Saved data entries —
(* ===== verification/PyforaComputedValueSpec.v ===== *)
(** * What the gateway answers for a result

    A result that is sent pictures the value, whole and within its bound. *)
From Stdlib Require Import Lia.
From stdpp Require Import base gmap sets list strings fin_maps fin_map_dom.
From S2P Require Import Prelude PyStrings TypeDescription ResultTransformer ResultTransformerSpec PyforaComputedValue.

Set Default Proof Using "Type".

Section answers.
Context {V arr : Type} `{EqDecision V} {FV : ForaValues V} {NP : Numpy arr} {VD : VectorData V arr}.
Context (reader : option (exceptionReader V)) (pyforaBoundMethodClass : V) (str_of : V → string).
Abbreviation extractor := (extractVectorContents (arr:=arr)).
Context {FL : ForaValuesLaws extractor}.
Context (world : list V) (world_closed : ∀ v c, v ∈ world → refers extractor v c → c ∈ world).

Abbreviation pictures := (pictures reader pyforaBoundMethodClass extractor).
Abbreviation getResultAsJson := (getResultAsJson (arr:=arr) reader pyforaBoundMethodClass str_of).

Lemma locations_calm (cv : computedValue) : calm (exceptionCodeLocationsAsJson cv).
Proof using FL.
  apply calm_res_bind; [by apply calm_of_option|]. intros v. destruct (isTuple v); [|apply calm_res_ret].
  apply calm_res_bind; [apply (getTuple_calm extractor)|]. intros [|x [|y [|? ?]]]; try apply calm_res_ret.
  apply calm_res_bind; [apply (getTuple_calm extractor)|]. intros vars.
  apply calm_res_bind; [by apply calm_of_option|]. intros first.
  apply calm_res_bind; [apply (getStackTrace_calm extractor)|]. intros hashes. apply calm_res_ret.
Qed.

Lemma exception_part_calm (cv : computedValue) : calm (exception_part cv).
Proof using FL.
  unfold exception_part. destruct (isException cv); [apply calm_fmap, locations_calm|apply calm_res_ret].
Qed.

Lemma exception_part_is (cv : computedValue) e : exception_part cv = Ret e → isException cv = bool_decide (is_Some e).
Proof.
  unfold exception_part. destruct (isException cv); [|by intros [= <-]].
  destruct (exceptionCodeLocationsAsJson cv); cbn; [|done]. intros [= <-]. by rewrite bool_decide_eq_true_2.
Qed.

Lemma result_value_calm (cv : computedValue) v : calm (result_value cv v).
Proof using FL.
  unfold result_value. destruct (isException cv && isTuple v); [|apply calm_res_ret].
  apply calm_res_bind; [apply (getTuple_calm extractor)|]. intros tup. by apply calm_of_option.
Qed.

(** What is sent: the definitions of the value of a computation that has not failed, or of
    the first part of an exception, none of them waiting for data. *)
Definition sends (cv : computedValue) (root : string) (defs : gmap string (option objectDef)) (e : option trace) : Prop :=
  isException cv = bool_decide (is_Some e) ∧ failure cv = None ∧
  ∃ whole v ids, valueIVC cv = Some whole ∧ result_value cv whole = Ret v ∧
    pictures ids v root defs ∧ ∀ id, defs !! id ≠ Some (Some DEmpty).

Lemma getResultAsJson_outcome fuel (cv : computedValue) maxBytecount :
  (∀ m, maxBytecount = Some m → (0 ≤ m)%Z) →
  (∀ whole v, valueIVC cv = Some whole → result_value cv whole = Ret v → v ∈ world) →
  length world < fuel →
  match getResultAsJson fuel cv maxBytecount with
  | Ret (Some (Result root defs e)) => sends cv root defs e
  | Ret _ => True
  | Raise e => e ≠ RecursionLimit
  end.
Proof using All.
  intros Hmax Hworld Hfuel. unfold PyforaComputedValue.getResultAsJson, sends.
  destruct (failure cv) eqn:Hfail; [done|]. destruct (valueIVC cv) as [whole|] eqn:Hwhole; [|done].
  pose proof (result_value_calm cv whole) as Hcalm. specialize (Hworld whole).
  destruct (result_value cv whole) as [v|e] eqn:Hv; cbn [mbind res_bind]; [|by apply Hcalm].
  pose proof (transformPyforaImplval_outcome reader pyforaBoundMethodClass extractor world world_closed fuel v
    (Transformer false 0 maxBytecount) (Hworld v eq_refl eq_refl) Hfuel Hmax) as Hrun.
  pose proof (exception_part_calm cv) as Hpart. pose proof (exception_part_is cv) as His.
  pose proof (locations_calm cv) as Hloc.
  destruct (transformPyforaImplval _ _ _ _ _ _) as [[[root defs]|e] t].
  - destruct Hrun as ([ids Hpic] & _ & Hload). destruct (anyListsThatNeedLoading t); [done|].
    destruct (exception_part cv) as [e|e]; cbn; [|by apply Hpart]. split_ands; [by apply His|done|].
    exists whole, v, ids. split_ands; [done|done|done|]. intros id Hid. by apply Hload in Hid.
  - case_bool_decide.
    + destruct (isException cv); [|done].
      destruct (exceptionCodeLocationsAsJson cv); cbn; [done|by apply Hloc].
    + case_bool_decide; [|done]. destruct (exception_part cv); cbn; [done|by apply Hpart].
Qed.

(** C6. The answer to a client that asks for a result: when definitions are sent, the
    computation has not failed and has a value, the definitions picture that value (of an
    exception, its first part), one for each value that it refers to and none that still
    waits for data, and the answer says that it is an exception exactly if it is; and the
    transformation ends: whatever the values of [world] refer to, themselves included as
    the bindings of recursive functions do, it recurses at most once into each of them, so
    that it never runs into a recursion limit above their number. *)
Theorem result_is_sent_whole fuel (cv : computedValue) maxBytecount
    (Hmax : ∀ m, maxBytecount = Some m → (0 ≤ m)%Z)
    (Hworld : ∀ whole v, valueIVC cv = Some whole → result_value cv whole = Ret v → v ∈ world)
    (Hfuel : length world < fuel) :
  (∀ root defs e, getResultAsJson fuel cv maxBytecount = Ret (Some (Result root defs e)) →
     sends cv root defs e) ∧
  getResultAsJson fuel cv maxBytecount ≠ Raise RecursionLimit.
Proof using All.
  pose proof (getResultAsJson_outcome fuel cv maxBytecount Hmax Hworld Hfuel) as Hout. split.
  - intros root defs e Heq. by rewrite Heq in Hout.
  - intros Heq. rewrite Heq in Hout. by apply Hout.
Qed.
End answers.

* * *

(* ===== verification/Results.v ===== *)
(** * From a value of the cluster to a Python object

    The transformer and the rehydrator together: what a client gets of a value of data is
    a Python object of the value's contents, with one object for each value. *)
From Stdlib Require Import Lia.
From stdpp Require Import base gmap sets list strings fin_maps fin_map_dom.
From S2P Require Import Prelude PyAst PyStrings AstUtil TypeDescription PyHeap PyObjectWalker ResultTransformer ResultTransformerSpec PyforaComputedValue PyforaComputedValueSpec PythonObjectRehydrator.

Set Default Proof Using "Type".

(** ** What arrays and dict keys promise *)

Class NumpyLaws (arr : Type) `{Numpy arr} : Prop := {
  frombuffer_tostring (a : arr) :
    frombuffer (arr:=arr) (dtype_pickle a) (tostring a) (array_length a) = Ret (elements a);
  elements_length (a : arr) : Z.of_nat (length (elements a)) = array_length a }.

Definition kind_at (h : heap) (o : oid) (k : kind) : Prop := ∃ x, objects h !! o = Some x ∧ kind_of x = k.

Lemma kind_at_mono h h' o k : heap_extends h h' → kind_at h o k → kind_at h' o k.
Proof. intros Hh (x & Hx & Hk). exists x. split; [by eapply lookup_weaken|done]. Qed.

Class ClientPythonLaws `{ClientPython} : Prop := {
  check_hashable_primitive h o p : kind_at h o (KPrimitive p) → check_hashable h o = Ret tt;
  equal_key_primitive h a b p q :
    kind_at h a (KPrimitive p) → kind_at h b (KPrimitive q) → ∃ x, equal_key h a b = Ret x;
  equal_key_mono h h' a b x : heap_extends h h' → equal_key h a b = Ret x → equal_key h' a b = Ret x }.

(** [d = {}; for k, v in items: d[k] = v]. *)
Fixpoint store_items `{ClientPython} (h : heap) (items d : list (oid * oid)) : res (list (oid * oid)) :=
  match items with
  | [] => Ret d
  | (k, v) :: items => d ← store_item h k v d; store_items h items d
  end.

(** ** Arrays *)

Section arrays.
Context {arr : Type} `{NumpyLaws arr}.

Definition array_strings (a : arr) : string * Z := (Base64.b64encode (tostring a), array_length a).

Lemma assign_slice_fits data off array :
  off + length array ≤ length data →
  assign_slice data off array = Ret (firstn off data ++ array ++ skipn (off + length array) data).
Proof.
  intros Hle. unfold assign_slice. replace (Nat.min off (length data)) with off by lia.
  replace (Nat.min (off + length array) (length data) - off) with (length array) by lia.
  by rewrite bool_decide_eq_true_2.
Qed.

--

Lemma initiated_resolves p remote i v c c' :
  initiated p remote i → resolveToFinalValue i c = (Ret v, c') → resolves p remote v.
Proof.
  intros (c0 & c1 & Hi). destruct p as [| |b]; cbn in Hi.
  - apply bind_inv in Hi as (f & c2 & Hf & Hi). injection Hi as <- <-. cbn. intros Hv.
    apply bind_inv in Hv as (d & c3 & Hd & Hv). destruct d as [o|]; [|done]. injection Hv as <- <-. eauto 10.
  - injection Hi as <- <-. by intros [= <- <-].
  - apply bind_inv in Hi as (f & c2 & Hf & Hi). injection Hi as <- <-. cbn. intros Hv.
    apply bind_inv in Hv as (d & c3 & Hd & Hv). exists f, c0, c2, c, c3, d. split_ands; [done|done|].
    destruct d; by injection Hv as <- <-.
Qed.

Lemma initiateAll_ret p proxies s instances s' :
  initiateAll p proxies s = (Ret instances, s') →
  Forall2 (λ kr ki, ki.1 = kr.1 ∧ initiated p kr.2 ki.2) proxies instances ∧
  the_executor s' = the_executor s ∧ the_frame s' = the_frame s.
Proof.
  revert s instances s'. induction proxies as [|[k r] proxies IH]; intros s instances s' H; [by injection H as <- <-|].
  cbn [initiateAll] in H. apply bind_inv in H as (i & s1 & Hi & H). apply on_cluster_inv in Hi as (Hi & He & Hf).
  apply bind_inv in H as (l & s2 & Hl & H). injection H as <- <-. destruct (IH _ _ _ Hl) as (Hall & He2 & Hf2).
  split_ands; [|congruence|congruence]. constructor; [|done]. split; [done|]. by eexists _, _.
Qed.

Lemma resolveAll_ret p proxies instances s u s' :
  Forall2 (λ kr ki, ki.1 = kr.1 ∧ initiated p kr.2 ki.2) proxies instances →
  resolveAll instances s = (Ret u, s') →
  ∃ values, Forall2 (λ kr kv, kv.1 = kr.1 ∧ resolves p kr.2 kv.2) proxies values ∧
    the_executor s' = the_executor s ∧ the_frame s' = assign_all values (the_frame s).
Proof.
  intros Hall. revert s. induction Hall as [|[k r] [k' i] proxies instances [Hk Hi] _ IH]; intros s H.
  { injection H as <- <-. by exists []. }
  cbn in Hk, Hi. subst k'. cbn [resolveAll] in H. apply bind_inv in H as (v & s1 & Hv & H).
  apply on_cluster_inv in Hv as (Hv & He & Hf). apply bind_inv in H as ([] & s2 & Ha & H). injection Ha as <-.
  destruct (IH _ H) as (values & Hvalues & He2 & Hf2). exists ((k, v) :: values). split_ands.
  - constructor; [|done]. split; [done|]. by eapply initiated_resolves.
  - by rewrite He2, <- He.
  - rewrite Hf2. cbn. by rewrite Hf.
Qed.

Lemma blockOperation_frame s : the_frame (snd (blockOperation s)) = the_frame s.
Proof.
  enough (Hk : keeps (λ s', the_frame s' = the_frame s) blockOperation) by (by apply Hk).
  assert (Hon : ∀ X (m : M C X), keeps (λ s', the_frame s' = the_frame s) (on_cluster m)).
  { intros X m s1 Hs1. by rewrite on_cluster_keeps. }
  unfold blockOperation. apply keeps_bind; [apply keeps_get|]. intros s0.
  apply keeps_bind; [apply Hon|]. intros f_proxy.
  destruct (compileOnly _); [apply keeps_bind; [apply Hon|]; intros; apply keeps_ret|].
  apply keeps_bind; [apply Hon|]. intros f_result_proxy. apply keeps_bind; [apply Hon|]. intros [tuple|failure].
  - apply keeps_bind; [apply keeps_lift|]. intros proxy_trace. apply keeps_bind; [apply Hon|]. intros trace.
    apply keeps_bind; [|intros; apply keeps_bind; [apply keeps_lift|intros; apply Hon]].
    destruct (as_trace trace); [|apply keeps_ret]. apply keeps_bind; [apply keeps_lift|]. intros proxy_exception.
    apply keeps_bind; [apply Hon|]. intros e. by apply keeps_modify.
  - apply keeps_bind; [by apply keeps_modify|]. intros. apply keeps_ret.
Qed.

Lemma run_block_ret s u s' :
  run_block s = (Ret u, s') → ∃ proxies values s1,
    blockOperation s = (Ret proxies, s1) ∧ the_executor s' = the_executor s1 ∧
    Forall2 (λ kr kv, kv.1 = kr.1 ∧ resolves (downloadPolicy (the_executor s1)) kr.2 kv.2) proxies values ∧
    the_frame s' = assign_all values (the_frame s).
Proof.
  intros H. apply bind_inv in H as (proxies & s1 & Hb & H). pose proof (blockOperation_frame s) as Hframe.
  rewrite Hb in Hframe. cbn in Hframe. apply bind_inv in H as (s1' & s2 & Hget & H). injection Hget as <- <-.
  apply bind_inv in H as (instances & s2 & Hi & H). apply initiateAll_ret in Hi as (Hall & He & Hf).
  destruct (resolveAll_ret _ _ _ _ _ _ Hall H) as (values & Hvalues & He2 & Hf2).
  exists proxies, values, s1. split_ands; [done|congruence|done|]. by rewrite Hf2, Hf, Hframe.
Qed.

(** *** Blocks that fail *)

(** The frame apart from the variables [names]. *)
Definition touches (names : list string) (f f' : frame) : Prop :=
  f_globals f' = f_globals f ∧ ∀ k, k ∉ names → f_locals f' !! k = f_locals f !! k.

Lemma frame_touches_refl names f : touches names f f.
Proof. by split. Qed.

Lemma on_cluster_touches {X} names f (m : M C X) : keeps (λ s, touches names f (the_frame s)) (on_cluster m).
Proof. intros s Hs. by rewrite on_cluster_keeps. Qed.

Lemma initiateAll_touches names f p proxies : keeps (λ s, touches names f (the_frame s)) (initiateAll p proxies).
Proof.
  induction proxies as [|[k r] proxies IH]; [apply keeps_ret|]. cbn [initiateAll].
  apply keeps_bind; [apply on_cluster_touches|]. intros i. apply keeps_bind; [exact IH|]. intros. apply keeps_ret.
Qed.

Try it — From the records above, print only the lines between the one holding "(* ===== verification/PyforaComputedValueSpec.v" and the one holding "apply calm_res_bind; [by apply calm_of_option|]. intros first.", inclusive, exactly as they stand.

Written solution —
(* ===== verification/PyforaComputedValueSpec.v ===== *)
(** * What the gateway answers for a result

    A result that is sent pictures the value, whole and within its bound. *)
From Stdlib Require Import Lia.
From stdpp Require Import base gmap sets list strings fin_maps fin_map_dom.
From S2P Require Import Prelude PyStrings TypeDescription ResultTransformer ResultTransformerSpec PyforaComputedValue.

Set Default Proof Using "Type".

Section answers.
Context {V arr : Type} `{EqDecision V} {FV : ForaValues V} {NP : Numpy arr} {VD : VectorData V arr}.
Context (reader : option (exceptionReader V)) (pyforaBoundMethodClass : V) (str_of : V → string).
Abbreviation extractor := (extractVectorContents (arr:=arr)).
Context {FL : ForaValuesLaws extractor}.
Context (world : list V) (world_closed : ∀ v c, v ∈ world → refers extractor v c → c ∈ world).

Abbreviation pictures := (pictures reader pyforaBoundMethodClass extractor).
Abbreviation getResultAsJson := (getResultAsJson (arr:=arr) reader pyforaBoundMethodClass str_of).

Lemma locations_calm (cv : computedValue) : calm (exceptionCodeLocationsAsJson cv).
Proof using FL.
  apply calm_res_bind; [by apply calm_of_option|]. intros v. destruct (isTuple v); [|apply calm_res_ret].
  apply calm_res_bind; [apply (getTuple_calm extractor)|]. intros [|x [|y [|? ?]]]; try apply calm_res_ret.
  apply calm_res_bind; [apply (getTuple_calm extractor)|]. intros vars.
  apply calm_res_bind; [by apply calm_of_option|]. intros first.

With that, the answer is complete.